[Collected data]
◆ ◆ ◆ ◆ ◆

(** ** Growth of a heap value *)

Lemma xs_grow_heap_spec x len h (c : list Z) :
  heap_ok h -> has_content x h c ->
  xs_is_ptr x = true -> unshared x h ->
  xs_is_large_string x = negb (len <? 256) ->
  xs_capacity x < len < 2 ^ 30 ->
  exists x' h',
    xs_grow x len h = Ok (x', h') /\
    has_content x' h' c /\
    (terminated x h -> terminated x' h') /\
    xs_capacity x' = 2 ^ (Z.log2 len + 1) - 1 /\ len <= xs_capacity x' /\
    xs_is_ptr x' = true /\ xs_is_large_string x' = xs_is_large_string x /\
    unshared x' h' /\
    get_ptr x' = brk h /\ blocks h' !! get_ptr x = None /\
    (forall b, b <> brk h -> b <> get_ptr x -> blocks h' !! b = blocks h !! b) /\
    heap_ok h'.
Proof.
  intros Hok Hc Hp Hu Htier Hlen.
  pose proof Hc as (r & Hr & Hlr & Hs & Hcc & Ht & Hby).
  set (k := Z.log2 len + 1).
  assert (Hcap0 : 0 <= get_capacity x) by (apply getf_range; lia).
  assert (Hcv : xs_capacity x = 2 ^ get_capacity x - 1).
  { unfold xs_capacity. rewrite Hp. by rewrite shiftl_1 by lia. }
  assert (Hpos : 0 < len).
  { pose proof (Z.pow_pos_nonneg 2 (get_capacity x)). lia. }
  assert (Hlg : 0 <= Z.log2 len < 30).
  { split; [apply Z.log2_nonneg|apply Z.log2_lt_pow2; lia]. }
  assert (Hspec : 2 ^ Z.log2 len <= len < 2 ^ k).
  { unfold k. replace (Z.log2 len + 1) with (Z.succ (Z.log2 len)) by lia.
    apply Z.log2_spec. lia. }
  assert (Hpk : 0 < 2 ^ k) by (apply Z.pow_pos_nonneg; unfold k; lia).
  assert (Hblock : exists old, blocks h !! get_ptr x = Some old).
  { destruct (has_content_block x h c Hc Hp) as [old Hold]. by exists old. }
  destruct Hblock as (old & Hold).
  assert (Hnz : get_ptr x <> 0).
  { destruct Hok as [_ Hok]. specialize (Hok (get_ptr x)). rewrite Hold in Hok.
    specialize (Hok ltac:(by eexists)). lia. }
  assert (Hfresh : get_ptr x <> brk h) by (by eapply has_content_not_fresh).
  unfold xs_grow.
  destruct (Z.leb_spec len (xs_capacity x)); [lia|].
  rewrite ilog2_small by lia. cbn [bind]. fold k.
  set (x2 := set_capacity (set_is_ptr x 1) k).
  assert (Hc2 : get_capacity x2 = k).
  { unfold x2. rewrite capacity_set_capacity. apply Z.mod_small.
    change (2 ^ 6) with 64. unfold k. lia. }
  assert (Hp2 : xs_is_ptr x2 = true).
  { unfold xs_is_ptr, x2. by autorewrite with xsf. }
  assert (Hl2 : xs_is_large_string x2 = xs_is_large_string x).
  { unfold xs_is_large_string, x2. by autorewrite with xsf. }
  assert (Hs2 : get_size x2 = get_size x).
  { unfold x2. by autorewrite with xsf. }
  assert (Hq2 : get_ptr x2 = get_ptr x) by done.
  rewrite Hp2. unfold xs_allocate_data, LARGE_STRING_LEN.
  set (hd := mkheap (delete (get_ptr x) (blocks h)) (brk h)).
  assert (Hrealloc : forall sz, realloc (get_ptr x) sz h
            = Ok (alloc (resize (Z.to_nat sz) None old) hd)).
  { intros sz. unfold realloc. destruct (Z.eqb_spec (get_ptr x) 0); [done|].
    by rewrite Hold. }
  assert (Hokd : heap_ok hd).
  { apply (heap_ok_same_dom h); [done|done|]. intros b Hb. unfold hd in Hb.
    cbn [blocks] in Hb. destruct (decide (b = get_ptr x)) as [->|Hne].
    - by rewrite lookup_delete_eq in Hb; destruct Hb.
    - by rewrite lookup_delete_ne in Hb by done. }
  assert (Hsize : forall y, xs_is_ptr y = true -> get_size y = get_size x ->
            xs_size y = xs_size x).
  { intros y Hy E. unfold xs_size. by rewrite Hy, Hp. }
  assert (Hcapy : forall y, xs_is_ptr y = true -> get_capacity y = k ->
            xs_capacity y = 2 ^ k - 1).
  { intros y Hy E. unfold xs_capacity. rewrite Hy, E. rewrite shiftl_1; [done|].
    unfold k. lia. }
  assert (Hgrown : forall off (n : nat) blk,
    region x h = Some (drop off old) -> (off <= length old)%nat ->
    drop off blk = drop off (resize n None old) -> (length old <= n)%nat ->
    Z.of_nat n = 2 ^ k + Z.of_nat off ->
    forall y h', region y h' = Some (drop off blk) ->
      xs_size y = xs_size x -> xs_capacity y = 2 ^ k - 1 ->
      has_content y h' c /\ (terminated x h -> terminated y h')).
  { intros off n blk Hrx Hoff Hblk Hn Hnk y h' Hry Hsy Hcy.
    rewrite Hr in Hrx. injection Hrx as Hrx.
    assert (Hr' : drop off blk = r ++ replicate (n - length old) None).
    { rewrite Hblk, resize_ge by done. rewrite drop_app_le by done. by rewrite Hrx. }
    assert (Hlenr : length r = (length old - off)%nat) by (rewrite Hrx; apply length_drop).
    split.
    - exists (drop off blk). split; [exact Hry|]. rewrite Hr'.
      rewrite length_app, length_replicate, Hcy, Hsy.
      split; [lia|]. split; [done|]. split; [lia|]. split; [|done].
      rewrite take_app_le by lia. exact Ht.
    - intros (r0 & Hr0 & Hz). rewrite Hr in Hr0. injection Hr0 as <-.
      exists (drop off blk). split; [exact Hry|]. rewrite Hr', Hsy.
      rewrite lookup_app_l; [done|]. by apply lookup_lt_Some in Hz. }
  destruct (Z.ltb_spec len 256) as [Hsmall|Hbig]; cbn [negb] in Htier.
  - (* Exclusive-heap *)
    rewrite Hq2, Hc2, shiftl_1 by (unfold k; lia).
    rewrite Hrealloc. unfold alloc. cbn [bind brk blocks hd].
    set (blk := resize (Z.to_nat (2 ^ k)) None old).
    set (y := set_ptr x2 (brk h)).
    set (h' := mkheap _ _).
    assert (Hpy : xs_is_ptr y = true) by (unfold xs_is_ptr, y in *; by autorewrite with xsf).
    assert (Hly : xs_is_large_string y = false).
    { unfold xs_is_large_string, y. autorewrite with xsf.
      fold (xs_is_large_string x2). by rewrite Hl2. }
    assert (Hry : region y h' = Some (drop 0 blk)).
    { unfold region, xs_data. rewrite Hpy, Hly. cbn [negb]. unfold h'. cbn [blocks].
      replace (get_ptr y) with (brk h) by done. rewrite lookup_insert_eq. done. }
    assert (Hrx : region x h = Some (drop 0 old)).
    { unfold region, xs_data. rewrite Hp, Htier. cbn [negb]. by rewrite Hold. }
    assert (Hlo : Z.of_nat (length old) = xs_capacity x + 1).
    { rewrite Hr in Hrx. injection Hrx as ->. by rewrite drop_0 in Hlr. }
    destruct (Hgrown 0%nat (Z.to_nat (2 ^ k)) blk Hrx ltac:(lia) eq_refl ltac:(lia)
                ltac:(lia) y h' Hry) as [Hcy Hty].
    { apply Hsize; [done|]. unfold y. by autorewrite with xsf. }
    { apply Hcapy; [done|]. unfold y. by autorewrite with xsf. }
    exists y, h'. split; [done|]. split; [exact Hcy|]. split; [exact Hty|].
    assert (Hcy' : xs_capacity y = 2 ^ k - 1).
    { apply Hcapy; [done|]. unfold y. by autorewrite with xsf. }
    split; [exact Hcy'|]. split; [lia|]. split; [exact Hpy|].
    split; [congruence|]. split; [by left|]. split; [done|].
    split.
    { unfold h'. cbn [blocks]. rewrite lookup_insert_ne by congruence.
      apply lookup_delete_eq. }
    split.
    { intros b Hb1 Hb2. unfold h'. cbn [blocks].
      rewrite lookup_insert_ne by congruence. by rewrite lookup_delete_ne by congruence. }
    apply (heap_ok_insert_fresh hd); [done|].
    pose proof (Z.div_pos (Z.of_nat (length blk)) 16). lia.
  - (* Shared-heap, one user *)
    rewrite capacity_set_is_large, Hc2. unfold shl_int.
    destruct (Z.ltb_spec k 31); [|unfold k in *; lia]. cbn [bind].
    rewrite shiftl_1 by (unfold k; lia).
    replace (get_ptr (set_is_large_string x2 1)) with (get_ptr x) by done.
    rewrite Hrealloc. unfold alloc. cbn [bind brk blocks hd].
    unfold xs_set_ref_count. rewrite ptr_set_ptr.
    set (blk := resize (Z.to_nat (2 ^ k + 4)) None old).
    erewrite store_int_block;
      [|apply lookup_insert_eq|unfold blk; rewrite length_resize; lia].
    cbn [bind].
    set (y := set_ptr (set_is_large_string x2 1) (brk h)).
    set (h' := upd _ _ _).
    assert (Hpy : xs_is_ptr y = true) by (unfold xs_is_ptr, y in *; by autorewrite with xsf).
    assert (Hly : xs_is_large_string y = true).
    { unfold xs_is_large_string, y. by autorewrite with xsf. }
    assert (Hby' : blocks h' !! brk h = Some (set_hdr 1 blk)) by apply blocks_upd_eq.
    assert (Hry : region y h' = Some (drop 4 (set_hdr 1 blk))).
    { rewrite region_large by done. unfold data_area, y.
      by rewrite ptr_set_ptr, Hby'. }
    assert (Hrx : region x h = Some (drop 4 old)).
    { rewrite region_large by done. unfold data_area. by rewrite Hold. }
    assert (Hlo : Z.of_nat (length old) = xs_capacity x + 1 + 4 /\ (4 <= length old)%nat).
    { destruct Hu as [Hu|Hu]; [congruence|].
      destruct (load_int_inv _ _ _ Hu) as (blk0 & Hb0 & H4).
      rewrite Hold in Hb0. injection Hb0 as <-.
      rewrite Hr in Hrx. injection Hrx as ->. rewrite length_drop in Hlr. lia. }
    destruct (Hgrown 4%nat (Z.to_nat (2 ^ k + 4)) (set_hdr 1 blk) Hrx ltac:(lia))
      with (y := y) (h' := h') as [Hcy Hty].
    { unfold set_hdr. by rewrite drop_app_length' by done. }
    { lia. }
    { lia. }
    { exact Hry. }
    { apply Hsize; [done|]. unfold y. by autorewrite with xsf. }
    { apply Hcapy; [done|]. unfold y. by autorewrite with xsf. }
    assert (Hcy' : xs_capacity y = 2 ^ k - 1).
    { apply Hcapy; [done|]. unfold y. by autorewrite with xsf. }
    exists y, h'. split; [done|]. split; [exact Hcy|]. split; [exact Hty|].
    split; [exact Hcy'|]. split; [lia|]. split; [exact Hpy|].
    split; [congruence|].
    split.
    { right. unfold y. rewrite ptr_set_ptr.
      eapply load_int_hdr; [exact Hby'|]. vm_compute. split; discriminate. }
    split; [done|].
    split.
    { unfold h'. rewrite blocks_upd_ne by congruence. cbn [blocks].
      rewrite lookup_insert_ne by congruence. apply lookup_delete_eq. }
    split.
    { intros b Hb1 Hb2. unfold h'. rewrite blocks_upd_ne by congruence. cbn [blocks].
      rewrite lookup_insert_ne by congruence. by rewrite lookup_delete_ne by congruence. }
    unfold h', upd. cbn [blocks brk]. rewrite insert_insert_eq.
    replace (length blk) with (length (set_hdr 1 blk))
      by (apply length_set_hdr; unfold blk; rewrite length_resize; lia).
    apply (heap_ok_insert_fresh hd); [done|].
    pose proof (Z.div_pos (Z.of_nat (length (set_hdr 1 blk))) 16). lia.
Qed.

◆ ◆ ◆ ◆ ◆

PROBLEM — Exactly the lines above from the one with "xs_is_ptr x = true -> unshared x h ->" to the one with "assert (Hcap0 : 0", both included, are to be quoted; leave the rest out.

ANSWER TO THIS PROBLEM —
  xs_is_ptr x = true -> unshared x h ->
  xs_is_large_string x = negb (len <? 256) ->
  xs_capacity x < len < 2 ^ 30 ->
  exists x' h',
    xs_grow x len h = Ok (x', h') /\
    has_content x' h' c /\
    (terminated x h -> terminated x' h') /\
    xs_capacity x' = 2 ^ (Z.log2 len + 1) - 1 /\ len <= xs_capacity x' /\
    xs_is_ptr x' = true /\ xs_is_large_string x' = xs_is_large_string x /\
    unshared x' h' /\
    get_ptr x' = brk h /\ blocks h' !! get_ptr x = None /\
    (forall b, b <> brk h -> b <> get_ptr x -> blocks h' !! b = blocks h !! b) /\
    heap_ok h'.
Proof.
  intros Hok Hc Hp Hu Htier Hlen.
  pose proof Hc as (r & Hr & Hlr & Hs & Hcc & Ht & Hby).
  set (k := Z.log2 len + 1).
  assert (Hcap0 : 0 <= get_capacity x) by (apply getf_range; lia).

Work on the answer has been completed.